A Different Light – 18th February 2023 – Luck was with us ahead of Cyclone Gabrielle
In my last column I wrote about the perils of holding events and the unpredictability of Covid 19 and extreme Weather Events . I was slightly worried at the time about the Ruakaka Surf Day that was approaching. As the day grew closer I thought I had jinxed the day as reports started rolling in with fearsome predictions about a new unwelcome menace, Cyclone Gabrielle.
Well, Hallelujah, our Surf day just squeaked in, pretty much moments before Gabrielle touched down. The waves were robust. The sky was threatening. The rain had started as the last surfers reluctantly came up from the swell.
Tradition has it that, once the shivering and excited surfers re-emerge into the lifesaving club, peel off their brightly coloured rash shirts (donated may I add by Marsden Point Refinery- cheers!) and dry off we immediately go into sausage sizzle mode. Lashings of white bread, slithering’s of onions, all kinds of mustard and of course good old T Sauce accompany the top class snarlers ( ‘on ya’ Ray White Realty for your grant) Volunteers had been buttering, slicing and BBQing in festive anticipation of the occasion.

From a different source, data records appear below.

(** The news strategy always issues exactly one query, and its outcome is
    a function of the rows fetched. *)
Lemma news_run (self : NewsSentimentStrategy.t) (symbol : string)
    (candles : list Candle) (env : Env) (log : list query) :
  NewsSentimentStrategy.generate_signal self symbol candles env log =
  (let articles := fetched env self symbol in
   if (length articles <? NewsSentimentStrategy.min_articles self)%nat then
     Ret {| signal_type := "HOLD";
            confidence := 0.1;
            extra := {[ "reason" := VStr "not_enough_news";
                        "articles_count" := VInt (Z.of_nat (length articles));
                        "avg_sentiment" := VNum 0.0 ]} |}
   else
     avg_sentiment ← NewsSentimentStrategy._aggregate_sentiment env articles;
     Ret {| signal_type := if Qltb 0 avg_sentiment then "BUY" else "HOLD";
            confidence := Py.round (min2 1.0 (max2 0.0 (Qabs avg_sentiment))) 3;
            extra := {[ "avg_sentiment" := VNum (Py.round avg_sentiment 3);
                        "articles_count" := VInt (Z.of_nat (length articles)) ]} |},
   log ++ [news_query env self symbol]).
Proof.
  unfold NewsSentimentStrategy.generate_signal,
    NewsSentimentStrategy._fetch_recent_news.
  rewrite !run_bind, run_reading. unfold select_news, fetched, news_query.
  cbv zeta.
  destruct (_ <? _)%nat; [reflexivity |].
  rewrite run_bind, run_reading.
  destruct (NewsSentimentStrategy._aggregate_sentiment _ _); reflexivity.
Qed.

End Running.

(** ** The three combination bodies *)

Section Combinations.

Lemma short_history (c : Combination) (candles : list Candle) :
  (Spec.min_history c <= length candles)%nat ->
  (length candles <? Spec.min_history c)%nat = false.
Proof. intros H. apply Nat.ltb_ge. exact H. Qed.

Lemma pullback_test (pct sma rh cl : Q) :
  Qltb sma cl
  && (Qle_bool (pct * 0.5)
        (if Qltb 0 rh then (rh - cl) / rh else 0.0)
      && Qle_bool (if Qltb 0 rh then (rh - cl) / rh else 0.0) pct)
  = Qltb sma cl
    && (Qle_bool (0.5 * pct)
          (if Qltb 0 rh then (rh - cl) / rh else 0)
        && Qle_bool (if Qltb 0 rh then (rh - cl) / rh else 0) pct).
Proof.
  assert (E : (if Qltb 0 rh then (rh - cl) / rh else 0.0)
              == (if Qltb 0 rh then (rh - cl) / rh else 0))
    by (destruct (Qltb 0 rh); reflexivity).
  rewrite E. rewrite (Qmult_comm pct 0.5). reflexivity.
Qed.

(** With enough candles, each body evaluates its technical condition,
    asks the news strategy, and assembles the result. *)
Lemma combination_run (c : Combination) (symbol : string)
    (candles : list Candle) (env : Env) (log log' : list query)
    (b : bool) (nr : StrategyResult) (avg : Q) :
  (Spec.min_history c <= length candles)%nat ->
  Spec.technical_condition c candles = Ret b ->
  NewsSentimentStrategy.generate_signal (news_of c) symbol candles env log
    = (Ret nr, log') ->
  extra nr !! "avg_sentiment" = Some (VNum avg) ->
  exists r,
    generate_signal (Combined c) symbol candles env log = (Ret r, log')
    /\ assembled b avg (confidence nr) r.
Proof.
  intros Hlen Htech Hnews Havg. apply short_history in Hlen.
  destruct c as [self | self | self]; simpl in Hlen, Htech, Hnews |- *.
  - unfold NewsRSICombo.generate_signal. rewrite Hlen. cbv zeta.
    injection Htech as Htech.
    rewrite run_bind, Hnews, run_bind. unfold news_avg_sentiment.
    rewrite run_reading, Havg. simpl Py.float. cbv iota beta.
    rewrite run_ret, Htech.
    eexists. split; [reflexivity |]. repeat split.
  - unfold NewsBreakoutCombo.generate_signal. rewrite Hlen. cbv zeta.
    rewrite run_bind, run_pure.
    destruct (last_item candles) as [last | e]; [| discriminate].
    simpl in Htech. rewrite run_bind, run_pure.
    destruct (highest_high _ _) as [hh | e]; [| discriminate].
    injection Htech as Htech.
    rewrite run_bind, Hnews, run_bind. unfold news_avg_sentiment.
    rewrite run_reading, Havg. simpl Py.float. cbv iota beta.
    rewrite run_ret, Htech.
    eexists. split; [reflexivity |]. repeat split.
  - unfold NewsTrendMA200Combo.generate_signal. rewrite Hlen. cbv zeta.
    rewrite run_bind, run_pure.
    destruct (simple_ma _ _) as [sma | e]; [| discriminate].
    simpl in Htech. rewrite run_bind, run_pure.
    destruct (last_item candles) as [last | e]; [| discriminate].
    simpl in Htech. rewrite run_bind, run_pure.
    destruct (max_of _) as [rh | e]; [| discriminate].
    injection Htech as Htech.
    rewrite run_bind, Hnews, run_bind. unfold news_avg_sentiment.
    rewrite run_reading, Havg. simpl Py.float. cbv iota beta.
    rewrite run_ret, pullback_test, Htech.
    eexists. split; [reflexivity |]. repeat split.
Qed.

Lemma combination_short (c : Combination) (symbol : string)
    (candles : list Candle) (env : Env) (log : list query) :
  (length candles < Spec.min_history c)%nat ->
  generate_signal (Combined c) symbol candles env log
  = (Ret not_enough_candles, log).
Proof.
  intros Hlen. apply Nat.ltb_lt in Hlen.
  destruct c as [self | self | self]; simpl in Hlen |- *.
  - unfold NewsRSICombo.generate_signal. rewrite Hlen. reflexivity.
  - unfold NewsBreakoutCombo.generate_signal. rewrite Hlen. reflexivity.
  - unfold NewsTrendMA200Combo.generate_signal. rewrite Hlen. reflexivity.
Qed.

(** A failing technical condition fails the call before any query. *)
Lemma combination_raise_tech (c : Combination) (symbol : string)
    (candles : list Candle) (env : Env) (log : list query) (e : exn) :
  (Spec.min_history c <= length candles)%nat ->
  Spec.technical_condition c candles = Raise e ->
  generate_signal (Combined c) symbol candles env log = (Raise e, log).
Proof.
  intros Hlen Htech. apply short_history in Hlen.
  destruct c as [self | self | self]; simpl in Hlen, Htech |- *.
  - discriminate.
  - unfold NewsBreakoutCombo.generate_signal. rewrite Hlen. cbv zeta.
    rewrite run_bind, run_pure.
    destruct (last_item candles) as [last | e']; simpl in Htech; [| congruence].
    rewrite run_bind, run_pure.
    destruct (highest_high _ _) as [hh | e']; simpl in Htech; [discriminate | congruence].
  - unfold NewsTrendMA200Combo.generate_signal. rewrite Hlen. cbv zeta.
    rewrite run_bind, run_pure.
    destruct (simple_ma _ _) as [sma | e']; simpl in Htech; [| congruence].
    rewrite run_bind, run_pure.
    destruct (last_item candles) as [last | e']; simpl in Htech; [| congruence].
    rewrite run_bind, run_pure.
    destruct (max_of _) as [rh | e']; simpl in Htech; [discriminate | congruence].
Qed.

(** A failing news strategy fails the call. *)
Lemma combination_raise_news (c : Combination) (symbol : string)
    (candles : list Candle) (env : Env) (log log' : list query)
    (b : bool) (e : exn) :
  (Spec.min_history c <= length candles)%nat ->
  Spec.technical_condition c candles = Ret b ->
  NewsSentimentStrategy.generate_signal (news_of c) symbol candles env log
    = (Raise e, log') ->
  generate_signal (Combined c) symbol candles env log = (Raise e, log').
Proof.
  intros Hlen Htech Hnews. apply short_history in Hlen.
  destruct c as [self | self | self]; simpl in Hlen, Htech, Hnews |- *.
  - unfold NewsRSICombo.generate_signal. rewrite Hlen. cbv zeta.
    rewrite run_bind, Hnews. reflexivity.
  - unfold NewsBreakoutCombo.generate_signal. rewrite Hlen. cbv zeta.
    rewrite run_bind, run_pure.
    destruct (last_item candles) as [last | e']; [| discriminate].
    simpl in Htech. rewrite run_bind, run_pure.
    destruct (highest_high _ _) as [hh | e']; [| discriminate].
    rewrite run_bind, Hnews. reflexivity.
  - unfold NewsTrendMA200Combo.generate_signal. rewrite Hlen. cbv zeta.
    rewrite run_bind, run_pure.
    destruct (simple_ma _ _) as [sma | e']; [| discriminate].
    simpl in Htech. rewrite run_bind, run_pure.
    destruct (last_item candles) as [last | e']; [| discriminate].
    simpl in Htech. rewrite run_bind, run_pure.
    destruct (max_of _) as [rh | e']; [| discriminate].
    rewrite run_bind, Hnews. reflexivity.
Qed.

End Combinations.

(** ** The news strategy's result *)

Section NewsResult.

Variables (self : NewsSentimentStrategy.t) (symbol : string)
          (candles : list Candle) (env : Env).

Next up is our feel good part, the award ceremony. Participants and our younger volunteers are acknowledged with a certificate, and a smile for the camera. Thanks are given to our volunteers and sponsors (On The Run Distributors), Participants were thrilled with the Primo drinks, bucket hats, sunnies and key rings!
Home we went, with feel-good feelings abound. We did it! We sneaked Surf Day in and just in the nick! The Ruakaka Surf Lifesaving Club who generously lent gave us the use of their club and had our backs had their front foreshore washed out the next day! We were exhausted but needed to move outdoor gear to relative safety and make sure our grab bag was in order. This was done perhaps a little half-heartedly , as well, like other Northlanders, we just didn’t think it would be that bad. ’ And it wasn’t… for a while.
As I sit to write this a couple of days later, I can report that things have taken a turn for the worse and that the grab bag has been fully reviewed. In fact we have been lucky compared to many up here, with no damage to property or life in our whanau. We have, however, found ourselves in a somewhat eerie state of incommunicado. Power was first to go, the wifi crashed and cell phone coverage dwindled to non-existent for long periods of time. We had plenty of provisions but most needed cooking . The fridge was idle and the sausages needed cooking. What better than another Sausage sizzle on the BBQ huddled from the pouring rain. Sadly it was not up to the standards of the Ruakaka Surf day extravaganza. No onions, no mustard just a touch of T sauce. And while the coffee tasted extra good , campfire styles, the sense of joie de verve was not comparable, how could it be?
Providing the opportunity for people with disabilities of all ages and stages is a magical event to behold.
The smiles are wide, the enthusiastic whoops and applause for those who get on, give it and catch a wave in whatever way they do, is a pretty unbeatable experience. The impending storm was of no consequence to these hardy surfers and their wonderful volunteers from the Disability and Education services and surfing communities. Let try and squeak it again next year.
Jonny Wilkinson is the CEO of Tiaho Trust – Disability A Matter of Perception, a Whangarei based disability advocacy organisation.